La pregunta clave ya no es si un sistema o proceso funciona, sino si está realmente listo para ser validado de forma consistente, trazable y defendible ante autoridades regulatorias y auditores externos.
Ahí surge un desafío que muchas organizaciones pasan por alto:
¿cómo diferenciar entre estar operando normalmente y estar verdaderamente preparado para enfrentar una validación en 2026?
Esta inquietud impacta a múltiples áreas de la organización: validación, aseguramiento de la calidad, TI, producción, datos, regulatorio y mejora continua, ya que cada una aporta una parte distinta de la evidencia requerida.
¿Por qué en 2026 se exige mucho más que “tener documentación”?
Las expectativas regulatorias han evolucionado. Hoy, auditores y autoridades ya no se enfocan únicamente en que exista documentación, sino en que pueda demostrarse:
- Preparación integral del sistema o proceso antes de validar
- Comprensión clara de riesgos y variables críticas
- Coherencia entre operación real, documentación y datos
- Evidencia objetiva y trazable durante todo el ciclo de vida
- Capacidad de sostener el estado validado en el tiempo
Esto obliga a responder preguntas como:
- ¿Mi sistema tiene requerimientos claramente definidos y aprobados?
- ¿Los datos generados son íntegros, confiables y auditables?
- ¿Los controles actuales resisten una revisión profunda?
- ¿Existen cambios no evaluados que comprometan la validación?
- ¿La evidencia está lista o habría que “reconstruirla” ante una auditoría?
Si la organización no puede responder con evidencia clara, la validación se convierte en un riesgo, no en una garantía de cumplimiento.
Lo que este escenario revela sobre la madurez del sistema de calidad
Los sistemas y procesos evolucionan constantemente: se actualizan plataformas, cambian proveedores, se ajustan flujos operativos y se incorporan nuevas tecnologías.
Cuando el sistema de calidad no acompaña estos cambios de forma estructurada, aparecen brechas como:
- Documentación que no refleja la operación real
- Registros incompletos o no trazables
- Cambios implementados sin evaluación de impacto
- Dependencia excesiva del conocimiento individual
- Dificultad para demostrar estado validado continuo
Como consecuencia:
- Se normalizan desviaciones menores
- Se pierde la capacidad de anticipar hallazgos
- Las validaciones se vuelven reactivas y costosas
- Las auditorías generan observaciones repetidas
- Se confunde “estar operando” con “estar listo para validar”
En otras palabras:
que un sistema esté en uso no significa que esté preparado para validarse.

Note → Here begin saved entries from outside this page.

(** A method is binds of stages, lookups, conversions and prints; what
    it has cached when it returns is what its stages have. *)
Ltac gains_all stages :=
  repeat first
    [ stages
    | apply stage_spec_bind; [|intros ?]
    | apply stage_spec_keeps;
      first [ apply keeps_ret | apply keeps_lift | apply keeps_print
            | apply keeps_getitem | apply keeps_get_results ]
    | match goal with
      | |- stage_spec _ _ _ _ (let '(_, _) := ?a in _) => destruct a
      end ].

Ltac returns_the_cache :=
  repeat first
    [ apply returns_cache_get_results
    | apply returns_cache_bind; intros ?
    | match goal with
      | |- returns_cache (let '(_, _) := ?a in _) => destruct a
      end ].

Section VerificationGains.
Context `{NumLib}.
Variable p : Z.
Import VerificationKeys.

Ltac stages :=
  first
    [ eapply stage_spec_widen; [apply transcendental_spec|ground]
    | eapply stage_spec_widen; [apply geometric_spec|ground]
    | eapply stage_spec_widen; [apply zdc_spec|ground]
    | eapply stage_spec_widen; [apply qcd_spec|ground]
    | eapply stage_spec_widen; [apply gravitational_spec|ground] ].

Lemma report_spec :
  stage_spec closed all all false (BSMVerification.run_all_verifications p).
Proof.
  eapply stage_spec_own.
  - unfold BSMVerification.run_all_verifications. gains_all stages.
  - ground.
Qed.

Lemma report_returns_cache :
  returns_cache (BSMVerification.run_all_verifications p).
Proof.
  unfold BSMVerification.run_all_verifications. returns_the_cache.
Qed.

Lemma verification_invoke_spec m :
  stage_spec closed (verification_chain m) (verification_own m) false
    (VerificationCalls.invoke p m).
Proof.
  destruct m; unfold VerificationCalls.invoke;
    (eapply stage_spec_own;
     [ gains_all ltac:(first
         [ eapply stage_spec_widen; [apply report_spec|ground] | stages ])
     | ground ]).
Qed.

Lemma verification_chain_cached m r :
  closed r → verification_own m ⊆ dom r → verification_chain m ⊆ dom r.
Proof.
  intros (wT & wG & wZ & wQ & wGr & HG & Hα & HC & HM) Hown.
  assert ("𝒢" ∈ dom r → transcendental ∪ geometric ⊆ dom r) as Hup.
  { intros Hk. apply union_least.
    - eapply whole_has; [|apply HG, Hk|done]. ground.
    - eapply whole_has; [|apply Hk|done]. ground. }
  destruct m; cbn [verification_own verification_chain] in *;
    try done.
  - apply union_least; [|done].
    eapply whole_has; [|apply HG, Hown|done]; ground.
  - apply union_least; [|done]. apply Hup, Hα, Hown. ground.
  - apply union_least; [|done]. apply Hup, HC, Hown. ground.
  - apply union_least; [|done]. apply Hup, HM, Hown. ground.
Qed.
End VerificationGains.

Section CalculatorGains.
Context `{NumLib}.
Variable p : Z.
Variables c hbar G : float.
Import CalculatorKeys.

Ltac stages :=
  first
    [ eapply stage_spec_widen; [apply calculator_geometric_spec|ground]
    | eapply stage_spec_widen; [apply calculator_zdc_spec|ground]
    | eapply stage_spec_widen; [apply calculator_qcd_spec|ground]
    | eapply stage_spec_widen; [apply calculator_gravitational_spec|ground] ].

Lemma analysis_spec :
  stage_spec closed all all false
    (BSMCalculator.run_complete_analysis p c hbar G).
Proof.
  eapply stage_spec_own.
  - unfold BSMCalculator.run_complete_analysis. gains_all stages.
  - ground.
Qed.

Lemma analysis_returns_cache :
  returns_cache (BSMCalculator.run_complete_analysis p c hbar G).
Proof.
  unfold BSMCalculator.run_complete_analysis. returns_the_cache.
Qed.

Lemma calculator_invoke_spec m :
  stage_spec closed (calculator_chain m) (calculator_own m) false
    (CalculatorCalls.invoke c hbar G p m).
Proof.
  destruct m; unfold CalculatorCalls.invoke;
    (eapply stage_spec_own;
     [ gains_all ltac:(first
         [ eapply stage_spec_widen; [apply analysis_spec|ground] | stages ])
     | ground ]).
Qed.

Lemma calculator_chain_cached m r :
  closed r → calculator_own m ⊆ dom r → calculator_chain m ⊆ dom r.
Proof.
  intros (wG & wZ & wQ & wGr & Hα & HC & HM) Hown.
  assert ("ğ’¢" ∈ dom r → geometric ⊆ dom r) as Hup.
  { intros Hk. eapply whole_has; [|apply Hk|done]. ground. }
  assert ("Î±_inv_pred" ∈ dom r → geometric ∪ zdc ⊆ dom r) as Hup2.
  { intros Hk. apply union_least; [by apply Hup, Hα|].
    eapply whole_has; [|apply Hk|done]. ground. }
  destruct m; cbn [calculator_own calculator_chain] in *; try done.
  - apply union_least; [|done]. apply Hup, Hα, Hown. ground.
  - apply union_least; [|done]. apply Hup2, HC, Hown. ground.
  - apply union_least; [|done]. apply Hup, HM, Hown. ground.
Qed.
End CalculatorGains.

(** X8. A method that returns on a new instance leaves exactly the keys
    of its chain in the cache: its own and those of the stages it calls
    upstream, and no others. The comparison of the verification class
    leaves 10 keys, that of the calculator 8; the confinement scale of
    the calculator, which runs the comparison first, 11; either driver
    all of them. *)
Theorem new_instance_holds_the_chain_of_a_call `{NumLib}
    (p : Z) (c hbar G : float) (lines : list string) :
  (∀ m out st',
     VerificationCalls.invoke p m (mkSt ∅ lines) = (inr out, st') →
     dom (results st') = verification_chain m) ∧
  (∀ m out st',
     CalculatorCalls.invoke c hbar G p m (mkSt ∅ lines) = (inr out, st') →
     dom (results st') = calculator_chain m).
Proof.
  split; intros m out st' Hrun.
  - pose proof (verification_invoke_spec p m (mkSt ∅ lines)) as Hspec.
    rewrite wp_run in Hspec.
    destruct (Hspec _ _ Hrun) as ((_ & Hsub & _) & Hcl & _ & Hown).
    cbn [results] in Hsub, Hcl. rewrite dom_empty_L in Hsub.
    apply set_eq_subseteq. split; [set_solver|].
    apply verification_chain_cached; [|by eapply Hown].
    apply Hcl, verification_empty_closed.
  - pose proof (calculator_invoke_spec p c hbar G m (mkSt ∅ lines)) as Hspec.
    rewrite wp_run in Hspec.
    destruct (Hspec _ _ Hrun) as ((_ & Hsub & _) & Hcl & _ & Hown).
    cbn [results] in Hsub, Hcl. rewrite dom_empty_L in Hsub.
    apply set_eq_subseteq. split; [set_solver|].
    apply calculator_chain_cached; [|by eapply Hown].
    apply Hcl, calculator_empty_closed.
Qed.

(** X9. Either driver, when it returns, returns the cache of the
    instance itself, and the cache then holds every key the stages
    write, whatever it held before the call. *)
Theorem drivers_return_the_complete_cache `{NumLib}
    (p : Z) (c hbar G : float) :
  (∀ st out st',
     BSMVerification.run_all_verifications p st = (inr out, st') →
     out = results st' ∧ VerificationKeys.all ⊆ dom out) ∧
  (∀ st out st',
     BSMCalculator.run_complete_analysis p c hbar G st = (inr out, st') →
     out = results st' ∧ CalculatorKeys.all ⊆ dom out).
Proof.
  split; intros st out st' Hrun.
  - pose proof (report_returns_cache p st) as Hret.
    pose proof (report_spec p st) as Hspec.
    rewrite wp_run in Hret. rewrite wp_run in Hspec.
    specialize (Hret _ _ Hrun out eq_refl). subst out.
    split; [done|]. by eapply (Hspec _ _ Hrun).
  - pose proof (analysis_returns_cache p c hbar G st) as Hret.
    pose proof (analysis_spec p c hbar G st) as Hspec.
    rewrite wp_run in Hret. rewrite wp_run in Hspec.
    specialize (Hret _ _ Hrun out eq_refl). subst out.
    split; [done|]. by eapply (Hspec _ _ Hrun).
Qed.

(** ** The two classes side by side *)

Section Agreement.
Context `{NumLib}.
Variable p : Z.

Lemma verification_geometric_from_the_solver st :
  results st !! "T_eq" = None →
  wp (BSMVerification.verify_geometric_coupling p) st (λ out st',
    ∀ g, out = inr g →
    ∃ T,
      mp_findroot p (BSMVerification.f p (mp_mpf p 4350917 (-20)))
        (mp_mpf p 10 (-1)) = inr T ∧
      coupling_of p T = inr g ∧
      results st' !! "T_eq" = Some T ∧
      results st' !! "𝒢" = Some g ∧
      results st' !! "epsilon_BSM" = Some (mp_mpf p 4350917 (-20))).
Proof.
  intros HT. unfold BSMVerification.verify_geometric_coupling. cbv zeta.
  apply wp_bind, wp_if_not_in; [intros [? ?]; congruence|]. intros _.
  unfold BSMVerification.verify_transcendental_equation. cbv zeta.
  repeat (wp_step; try (intros ? ?; discriminate)).
  match goal with
  | Hl : _ !! "T_eq" = Some _ |- _ =>
      rewrite lookup_insert_ne in Hl by done;
      rewrite lookup_insert_eq in Hl; injection Hl as <-
  end.
  intros g [= <-]. eexists. split_and!;
    [first [eassumption|reflexivity]|first [eassumption|reflexivity]|..];
    st_simpl; by lookup_inserts.
Qed.

Lemma calculator_geometric_from_the_solver st :
  wp (BSMCalculator.compute_geometric_factors p) st (λ out st',
    ∀ T g, out = inr (T, g) →
      mp_findroot p
        (BSMCalculator.transcendental_eq p (mp_mpf p 4350917 (-20)))
        (mp_mpf p 10 (-1)) = inr T ∧
      coupling_of p T = inr g ∧
      results st' !! "T_eq" = Some T ∧
      results st' !! "ğ’¢" = Some g ∧
      results st' !! "epsilon_BSM" = Some (mp_mpf p 4350917 (-20))).
Proof.
  unfold BSMCalculator.compute_geometric_factors. cbv zeta.
  repeat (wp_step; try (intros ? ? ?; discriminate)).
  intros T g [= <- <-]. split_and!;
    [first [eassumption|reflexivity]|first [eassumption|reflexivity]|..];
    st_simpl; by lookup_inserts.
Qed.
End Agreement.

Estrategias clave para preparar sistemas y procesos para la validación en 2026
1. Preparación previa a la validación basada en riesgo
Antes de validar, es clave evaluar el estado real del sistema o proceso, identificar brechas y definir prioridades.
2. Definición clara de requerimientos y alcance
La validación sólida comienza con requerimientos bien definidos, aprobados y alineados con el uso real.
3. Gestión estructurada de cambios
Cada modificación debe evaluarse por su impacto en el estado validado y en la integridad de los datos.
4. Calificación y control de infraestructura y sistemas (IQ/OQ/PQ / CSV)
Sin una base técnica estable, la validación no es sostenible.
5. Cultura de preparación continua
Las organizaciones maduras no se preparan solo cuando hay auditoría; mantienen sus sistemas listos todo el tiempo.
¿Qué ocurre cuando la validación se aborda sin preparación real?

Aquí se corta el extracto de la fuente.